◆ **Exercise directions**
Copy, without any change, the lines from the one that holds "fold_left gcd l x" through the final line of the material below.

◆ **Entries provided**
(* ===== verification/Widgets.v ===== *)
(** [resources/mwan3/widgets.js]: the policy tier editor.

    The editor's state is a record; the handlers its controls install are the
    [edit_event]s, and [handle] runs one of them together with the redraw
    that follows it (a redraw repairs entries whose interface is no longer on
    offer).  Entries are mutated in place by the handlers; every entry is
    reachable from exactly one position of [st_tiers], so updating that
    position is the whole effect of a mutation. *)
From stdpp Require Import base list strings.
From Stdlib Require Import ZArith Lia Ascii Bool.
From S2P Require Import Prelude JsNum JsString JsArray JsObject Luci Validators.

(** ** Weight arithmetic *)

(** [gcd(a, b) = b ? gcd(b, a % b) : a] *)
Fixpoint gcd_go (fuel : nat) (a b : num) : num :=
  match fuel with
  | O => a
  | S f => if num_truthy b then gcd_go f b (num_rem a b) else a
  end.

(** The second argument shrinks in absolute value once both are finite. *)
Definition gcd_fuel (b : num) : nat :=
  match b with
  | Fin z => Z.to_nat (Z.abs z) + 2
  | _ => 4
  end.

Definition gcd (a b : num) : num := gcd_go (S (gcd_fuel a + gcd_fuel b)) a b.

(** [arr.reduce(gcd)] on a non-empty array. *)
Definition gcdList (arr : list num) : num :=
  match arr with
  | [] => NaN
  | x :: l => fold_left gcd l x
  end.

Record entry : Type := mkEntry {
  en_family : family;
  en_iface : string;
  en_pct : num;
}.

#[export] Instance entry_eq_dec : EqDecision entry.
Proof. solve_decision. Defined.

Definition computeWeights (famEntries : list entry) : list num :=
  match famEntries with
  | [_] => [Fin 1]
  | _ =>
      let pcts := map en_pct famEntries in
      let g := gcdList pcts in
      map (λ p, num_div_exact p g) pcts
  end.

Definition with_pct (p : num) (e : entry) : entry := mkEntry (en_family e) (en_iface e) p.
Definition with_iface (i : string) (e : entry) : entry := mkEntry (en_family e) i (en_pct e).
Definition with_family (f : family) (i : string) (e : entry) : entry := mkEntry f i (en_pct e).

◆ **The answer**
  | x :: l => fold_left gcd l x
  end.

Record entry : Type := mkEntry {
  en_family : family;
  en_iface : string;
  en_pct : num;
}.

#[export] Instance entry_eq_dec : EqDecision entry.
Proof. solve_decision. Defined.

Definition computeWeights (famEntries : list entry) : list num :=
  match famEntries with
  | [_] => [Fin 1]
  | _ =>
      let pcts := map en_pct famEntries in
      let g := gcdList pcts in
      map (λ p, num_div_exact p g) pcts
  end.

Definition with_pct (p : num) (e : entry) : entry := mkEntry (en_family e) (en_iface e) p.
Definition with_iface (i : string) (e : entry) : entry := mkEntry (en_family e) i (en_pct e).
Definition with_family (f : family) (i : string) (e : entry) : entry := mkEntry f i (en_pct e).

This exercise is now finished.